Toda a organização do transporte da mesa, e dos materiais distribuídos em sacolas pardas de papel e sacolas plásticas resistentes de feira, ativaram o reencontro com as pesquisas e criações de Agnes Varda no filme Lesglaneurs et laglaneuse (2020). Filmando diversos gestos de catar, ela cria uma ecologia bastante aberrante e curiosa e faz com que interroguemos o que pode um corpo que caminha com um recipiente. A própria ideia do que é um recipiente se torna um problema exercitado no filme. Varda apresenta recipientes já reconhecidos, tais como as sacolas, cestos, panelas, bacias, potes, redes, jarros, aventais, trouxas. Mas nos lança em uma aventura de alteração perceptiva quando nos faz ver que carros e caminhões são recipientes com rodas, que embalagens não são meros invólucros, mas também transportam seus conteúdos, que câmeras fotográficas e filmadoras são receptáculos onde colocamos as imagens e sons que captamos, que os filmes são recipientes que contêm gentes e que as próprias pessoas são vasilhames que carregam coisas-seres-forças em suas mãos, estômagos, cérebros, tecidos, células... O livro-objeto que estávamos fazendo é, também, uma espécie de sacola ou cesta, que conteria tudo o que produzido na mesa. O filme de Varda remete fortemente ao texto “A ficção como cesta: uma teoria” de Ursula K. Le Guin (2020). Neste fabuloso ensaio, Le Guin nos convida a pensar na potência de guardar e transportar coisas. Vamos percebendo como os recipientes permitem um caminhar com muitos, o que aqui estou compondo como um caminhar multiespécies. Os recipientes permitem a Le Guin contar outra história sobre humanos e mais que humanos em relações, uma história que diz respeito a ferramentas que permitem fazer “circular energias” (Le Guin, 2020, p.13). Diferente das armas, que movimentam uma história de assassinatos e guerras, os recipientes são coisas que permitem narrar “um processo contínuo da vida” (Le Guin, 2020, p.14).

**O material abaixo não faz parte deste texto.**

(** An empty output directory in which every write is accepted. *)
Definition emptyDisk : FileSystem := mkFs ∅ ∅ ∅.

(** An output directory in which [narration.txt] cannot be written. *)
Definition narrationDenied : FileSystem :=
  mkFs ∅ {[ "/out/narration.txt" ]} ∅.

End SamplePackaging.

(** A call to the tab registry, as a tool makes it. *)
Inductive RegistryCall :=
  | CallNewTab (url : option string)
  | CallSwitchTab (pageId : Z)
  | CallCloseTab (pageId : Z).

Section RegistryRuns.
Context {Ext : Type} `{Driver Ext}.

(** The world a call leaves, whether it returned or threw. *)
Definition perform (w : World Ext) (c : RegistryCall) : World Ext :=
  match c with
  | CallNewTab url => (newTab url w).2
  | CallSwitchTab pageId => (switchTab pageId w).2
  | CallCloseTab pageId => (closeTab pageId w).2
  end.

Definition performAll (calls : list RegistryCall) (w : World Ext) : World Ext :=
  fold_left perform calls w.

End RegistryRuns.

(** The state of the registry is sound: a session is active, its ids are in
    increasing insertion order below the next id, and the active id
    resolves to the session page. *)
Definition registryOk {Ext} (w : World Ext) : Prop :=
  exists s, activeIn w s
            /\ registry_wf s
            /\ JsMap.get (sess_activePageId s) (sess_pages s) = sess_page s.

(** * Further components *)

(** [try { x = await c } catch (e) { ... }] with the outcome kept: it never
    throws. *)
Definition attempt {St A} (c : Eff St A) : Eff St (result A) :=
  fun w => let '(r, w') := c w in (Ok r, w').

(** ** Manual screenshots ([takeScreenshot] of [collector/collector.ts])
       and the tools that append their step themselves *)

Record ScreenshotInput := mkScreenshotInput {
  sc_name : option string;
  sc_description : string
}.

Record ScreenshotOutput := mkScreenshotOutput {
  sco_success : bool;
  sco_stepId : Z;
  sco_screenshotPath : option string;
  sco_error : option string
}.

Record TabToolOutput := mkTabToolOutput {
  tt_success : bool;
  tt_step : Z;
  tt_pageId : Z;
  tt_url : string;
  tt_duration : Z
}.

Record CloseTabOutput := mkCloseTabOutput {
  ct_success : bool;
  ct_step : Z;
  ct_closedPageId : Z;
  ct_duration : Z
}.

Record NavigateOutput := mkNavigateOutput {
  nv_success : bool;
  nv_stepId : Z;
  nv_url : string;
  nv_error : option string
}.

Record TabInfo := mkTabInfo {
  tab_pageId : Z;
  tab_url : string;
  tab_title : string;
  tab_isActive : bool
}.

Record Progress := mkProgress {
  pr_totalSteps : Z;
  pr_successCount : Z;
  pr_failureCount : Z;
  pr_totalDuration : Z
}.

Record ActiveStatus := mkActiveStatus {
  as_sessionId : string;
  as_title : string;
  as_startUrl : string;
  as_status : Status;
  as_outputDir : string;
  as_options : bool * bool * bool;
  as_progress : Progress;
  as_currentUrl : string
}.
(** A list already in ranking order is returned as it is; so sorting
    twice changes nothing. *)
Theorem sort_desc_of_sorted :
  (forall l, Sorted ranks_before l -> sort_desc l = l)
  /\ (forall l, sort_desc (sort_desc l) = sort_desc l).
Proof.
  assert (H : forall l, Sorted ranks_before l -> sort_desc l = l).
  { induction l as [| x l IH]; intros Hs; [reflexivity |].
    inversion Hs as [| ? ? Hs' Hhd]; subst.
    cbn [sort_desc fold_right].
    change (fold_right insert_desc [] l) with (sort_desc l).
    rewrite (IH Hs').
    destruct l as [| y l]; [reflexivity |].
    inversion Hhd; subst. cbn [insert_desc].
    rewrite (ranks_before_not_ltb x y); [reflexivity | assumption]. }
  split; [exact H |].
  intros l. apply H. apply StronglySorted_Sorted. apply sort_desc_sorted.
Qed.

Lemma sort_desc_of_sorted_witness :
  sort_desc [entry_with 2 (3 # 10); entry_with 2 (1 # 10); entry_with 1 (9 # 10)]
  = [entry_with 2 (3 # 10); entry_with 2 (1 # 10); entry_with 1 (9 # 10)].
Proof.
  apply (proj1 sort_desc_of_sorted).
  repeat constructor; unfold ranks_before; cbn; lra.
Defined.

(** ** Writing the baseline ([store_props]) *)

Lemma fold_left_flat_map {A B C : Type} (f : A -> C -> A) (g : B -> list C)
    (l : list B) (a : A) :
  fold_left f (flat_map g l) a = fold_left (fun a' x => fold_left f (g x) a') l a.
Proof.
  revert a. induction l as [| x l IH]; intros a; cbn; [reflexivity |].
  rewrite fold_left_app. apply IH.
Qed.

Lemma fold_left_map {A B C : Type} (f : A -> C -> A) (g : B -> C)
    (l : list B) (a : A) :
  fold_left f (map g l) a = fold_left (fun a' x => f a' (g x)) l a.
Proof.
  revert a. induction l as [| x l IH]; intros a; cbn; [reflexivity | apply IH].
Qed.

Lemma fold_left_ext_in {A B : Type} (f g : A -> B -> A) (l : list B) :
  (forall a x, In x l -> f a x = g a x) ->
  forall a, fold_left f l a = fold_left g l a.
Proof.
  induction l as [| x l IH]; intros H a; cbn; [reflexivity |].
  rewrite (H a x (or_introl eq_refl)). apply IH.
  intros a' y Hy. apply H. right. exact Hy.
Qed.

(** [store_props] is the sequence of the writes of [rows_of]. *)
Lemma store_props_fold (convert_utc_to_et : string -> string) (t : table)
    (props_ : props) :
  store_props convert_utc_to_et t props_
  = fold_left insert_or_replace (rows_of convert_utc_to_et props_) t.
Proof.
  unfold store_props, rows_of. rewrite fold_left_flat_map.
  apply fold_left_ext_in. intros t1 b _.
  destruct (negb (bk_key b =? SELECTED_BOOK)); [reflexivity |].
  rewrite fold_left_flat_map.
  apply fold_left_ext_in. intros t2 m _.
  rewrite fold_left_map. reflexivity.
Qed.

Lemma in_rows_of (convert_utc_to_et : string -> string) (props_ : props) (r : row) :
  In r (rows_of convert_utc_to_et props_)
  <-> exists b m o,
        In b (p_bookmakers props_) /\ bk_key b = "pinnacle"
        /\ In m (bk_markets b) /\ In o (mk_outcomes m)
        /\ r = row_of convert_utc_to_et props_ m o.
Proof.
  unfold rows_of. rewrite in_flat_map. split.
  - intros (b & Hb & Hr).
    destruct (bk_key b =? SELECTED_BOOK) eqn:Hk; cbn [negb] in Hr; [| destruct Hr].
    apply in_flat_map in Hr. destruct Hr as (m & Hm & Hr).
    apply in_map_iff in Hr. destruct Hr as (o & <- & Ho).
    to_prop. exists b, m, o. tauto.
  - intros (b & m & o & Hb & Hk & Hm & Ho & ->).
    exists b. split; [exact Hb |].
    unfold SELECTED_BOOK. rewrite Hk. cbn.
    apply in_flat_map. exists m. split; [exact Hm |].
    apply in_map. exact Ho.
Qed.

Lemma same_key_iff (x r : row) : same_key x r = true <-> key_of x = key_of r.
Proof.
  unfold same_key, key_of. rewrite !andb_true_iff, !String.eqb_eq.
  split; [intros [[[-> ->] ->] ->]; reflexivity | intros E; injection E; tauto].
Qed.

Lemma NoDup_map_filter {A B : Type} (f : A -> B) (g : A -> bool) (l : list A) :
  NoDup (map f l) -> NoDup (map f (filter g l)).
Proof.
  induction l as [| x l IH]; cbn; intros H; [constructor |].
  inversion H as [| ? ? Hnot Hl]; subst.
  destruct (g x); cbn; [| apply IH; exact Hl].
  constructor; [| apply IH; exact Hl].
  intros Hin. apply Hnot. apply in_map_iff in Hin. destruct Hin as (y & Hy & Hin).
  apply filter_In in Hin. rewrite <- Hy. apply in_map. tauto.
Qed.

Lemma insert_or_replace_unique (t : table) (r : row) :
  NoDup (map key_of t) -> NoDup (map key_of (insert_or_replace t r)).
Proof.
  intros H. unfold insert_or_replace. rewrite map_app. cbn [map].
  apply Permutation_NoDup
    with (l := key_of r :: map key_of (filter (fun x => negb (same_key x r)) t)).
  - apply Permutation_cons_append.
  - constructor; [| apply NoDup_map_filter; exact H].
    intros Hin. apply in_map_iff in Hin. destruct Hin as (y & Hy & Hin).
    apply filter_In in Hin. destruct Hin as [_ Hn].
    apply negb_true_iff in Hn.
    assert (K : same_key y r = true) by (apply same_key_iff; exact Hy).
    congruence.
Qed.

(** The primary key stays a key: a table without two rows of one key
    has none after [store_props] either. *)
Theorem store_props_keeps_keys_unique (convert_utc_to_et : string -> string)
    (t : table) (props_ : props) :
  NoDup (map key_of t) ->
  NoDup (map key_of (store_props convert_utc_to_et t props_)).
Proof.
  rewrite store_props_fold. generalize (rows_of convert_utc_to_et props_).
  intros rows. revert t. induction rows as [| r rows IH]; intros t H; cbn.
  - exact H.
  - apply IH. apply insert_or_replace_unique. exact H.
Qed.

Lemma store_props_keeps_keys_unique_witness :
  NoDup (map key_of (store_props (fun s => s) baseline_over_example second_scan)).
Proof.
  apply (store_props_keeps_keys_unique (fun s => s) baseline_over_example second_scan).
  repeat constructor. intros [].
Defined.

E esse caminhar-com-muitos pode transformar o humano, pode abri-lo para múltiplas experimentações. Em meu caso, andar com a mesa e todas essas sacolas por Belém me fez devir sacoleira, vendedora ambulante, feirante, erveira, representante do Museu Emílio Goeldi, artista, bióloga... O que implicava que o meu corpo também fazia parte da mesa de trabalho, ele também se tornava uma mesa de trabalho. E os corpos que se aproximavam para viver e criar junto à mesa, também se dispunham a uma transformação: tornavam-se materiais entre os materiais. Um dos modos como fizemos isso aparecer no livro-objeto foi colocando plantas nos corpos de todas as pessoas que aparecem nas fotografias incluídas no livro. Seus rostos foram cobertos de flores de pitanga, folhas de costela de adão, espadas de Ogun e Iansã, galhos e folhas de manjericão e arruda...

As propostas para a mesa também foram sendo construídas a cada encontro. Um chamado que permaneceu da primeira à última mesa foi a de desenhar e escrever com as plantas companheiras. Fomos, assim, reunindo muitas possibilidades de pensar o que poderiam ser “plantas companheiras”: vizinhas, parentes, colegas de trabalho, protetoras, professoras, amigas, amantes... Muitas mulheres foram recordadas na mesa como importantes portais de conexão com as plantas. Ouvimos, muitas vezes, as pessoas dizerem: “tudo isso lembra minha mãe...”, “essa mesa é a cara da minha tia”, “sinto a minha avó aqui”, “minha esposa se identificaria muito com tudo isso”, “lembro da minha filha...”.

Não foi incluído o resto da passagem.